* What you need to do:
Each line of the listing where "gmap" appears should be reported.
- - - - - - -
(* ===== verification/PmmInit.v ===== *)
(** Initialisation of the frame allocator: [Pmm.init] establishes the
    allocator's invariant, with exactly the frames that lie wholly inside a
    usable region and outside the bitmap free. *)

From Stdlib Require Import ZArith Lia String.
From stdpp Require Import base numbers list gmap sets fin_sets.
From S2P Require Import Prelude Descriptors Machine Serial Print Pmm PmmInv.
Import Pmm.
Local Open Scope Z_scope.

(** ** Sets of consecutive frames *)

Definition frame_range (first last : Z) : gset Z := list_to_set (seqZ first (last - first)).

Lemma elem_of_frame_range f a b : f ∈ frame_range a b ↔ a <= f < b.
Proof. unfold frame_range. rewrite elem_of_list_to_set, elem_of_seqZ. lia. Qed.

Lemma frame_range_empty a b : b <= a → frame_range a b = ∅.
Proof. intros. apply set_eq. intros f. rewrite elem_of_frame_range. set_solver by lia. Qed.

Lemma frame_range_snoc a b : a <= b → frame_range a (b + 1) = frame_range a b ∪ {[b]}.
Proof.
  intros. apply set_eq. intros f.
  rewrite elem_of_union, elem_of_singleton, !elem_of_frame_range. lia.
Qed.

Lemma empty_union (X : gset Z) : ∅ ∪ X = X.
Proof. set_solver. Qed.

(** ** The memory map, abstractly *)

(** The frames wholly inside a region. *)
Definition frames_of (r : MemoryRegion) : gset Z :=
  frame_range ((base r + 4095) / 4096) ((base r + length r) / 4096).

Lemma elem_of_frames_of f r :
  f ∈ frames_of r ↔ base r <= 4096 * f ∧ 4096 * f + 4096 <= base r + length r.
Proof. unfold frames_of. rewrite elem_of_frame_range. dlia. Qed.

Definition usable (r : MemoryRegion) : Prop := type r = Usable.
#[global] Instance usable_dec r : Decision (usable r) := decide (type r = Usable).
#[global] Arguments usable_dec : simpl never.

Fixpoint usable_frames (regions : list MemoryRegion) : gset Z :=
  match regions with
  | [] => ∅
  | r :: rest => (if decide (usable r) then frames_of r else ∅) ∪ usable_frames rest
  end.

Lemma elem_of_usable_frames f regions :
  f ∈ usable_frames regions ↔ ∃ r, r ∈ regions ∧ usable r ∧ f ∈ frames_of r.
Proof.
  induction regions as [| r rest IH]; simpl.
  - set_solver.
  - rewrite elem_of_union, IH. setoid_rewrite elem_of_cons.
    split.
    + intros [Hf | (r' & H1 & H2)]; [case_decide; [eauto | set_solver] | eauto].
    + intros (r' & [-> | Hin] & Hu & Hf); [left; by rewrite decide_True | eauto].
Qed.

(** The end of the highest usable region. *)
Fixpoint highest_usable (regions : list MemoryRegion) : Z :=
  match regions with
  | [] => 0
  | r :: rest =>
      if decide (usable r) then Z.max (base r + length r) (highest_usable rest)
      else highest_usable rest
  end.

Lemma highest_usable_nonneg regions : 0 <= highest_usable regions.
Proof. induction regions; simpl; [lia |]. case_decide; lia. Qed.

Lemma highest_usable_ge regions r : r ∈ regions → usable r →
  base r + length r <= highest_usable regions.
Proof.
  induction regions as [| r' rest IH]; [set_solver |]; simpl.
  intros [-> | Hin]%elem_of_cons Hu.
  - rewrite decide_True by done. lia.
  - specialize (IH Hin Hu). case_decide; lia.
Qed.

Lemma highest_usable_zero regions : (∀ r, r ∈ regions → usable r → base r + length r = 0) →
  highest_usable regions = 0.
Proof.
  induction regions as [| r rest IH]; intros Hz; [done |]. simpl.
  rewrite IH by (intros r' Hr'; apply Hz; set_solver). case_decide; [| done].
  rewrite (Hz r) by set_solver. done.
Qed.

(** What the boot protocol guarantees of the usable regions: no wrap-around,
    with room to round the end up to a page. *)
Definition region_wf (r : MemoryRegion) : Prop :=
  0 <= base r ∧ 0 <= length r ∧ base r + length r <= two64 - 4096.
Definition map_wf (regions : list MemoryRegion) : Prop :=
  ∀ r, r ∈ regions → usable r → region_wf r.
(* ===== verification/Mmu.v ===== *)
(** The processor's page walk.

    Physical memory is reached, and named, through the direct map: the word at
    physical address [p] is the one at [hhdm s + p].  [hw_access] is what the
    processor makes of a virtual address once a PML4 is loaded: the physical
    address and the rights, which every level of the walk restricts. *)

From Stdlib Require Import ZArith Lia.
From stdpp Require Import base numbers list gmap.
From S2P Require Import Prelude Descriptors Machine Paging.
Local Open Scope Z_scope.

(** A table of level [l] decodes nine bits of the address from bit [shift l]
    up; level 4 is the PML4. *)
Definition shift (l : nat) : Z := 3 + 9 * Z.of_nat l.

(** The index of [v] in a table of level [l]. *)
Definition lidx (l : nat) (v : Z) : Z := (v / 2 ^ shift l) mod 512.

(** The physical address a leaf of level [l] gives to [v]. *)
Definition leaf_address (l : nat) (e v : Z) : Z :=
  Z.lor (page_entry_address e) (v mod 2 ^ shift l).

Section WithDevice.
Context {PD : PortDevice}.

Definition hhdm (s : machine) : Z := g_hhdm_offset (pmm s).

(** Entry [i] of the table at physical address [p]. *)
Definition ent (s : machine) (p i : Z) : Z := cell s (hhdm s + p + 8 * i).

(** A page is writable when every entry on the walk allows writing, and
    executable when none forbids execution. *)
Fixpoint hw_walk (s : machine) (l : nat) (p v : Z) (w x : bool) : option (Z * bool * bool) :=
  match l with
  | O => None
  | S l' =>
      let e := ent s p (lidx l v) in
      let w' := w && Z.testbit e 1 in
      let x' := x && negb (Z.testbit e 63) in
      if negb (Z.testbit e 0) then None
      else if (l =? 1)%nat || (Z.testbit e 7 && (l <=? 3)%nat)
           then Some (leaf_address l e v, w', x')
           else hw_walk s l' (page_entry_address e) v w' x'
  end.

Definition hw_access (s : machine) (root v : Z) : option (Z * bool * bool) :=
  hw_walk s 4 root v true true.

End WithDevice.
- - - - - - -
* Written solution:
From stdpp Require Import base numbers list gmap sets fin_sets.
From stdpp Require Import base numbers list gmap.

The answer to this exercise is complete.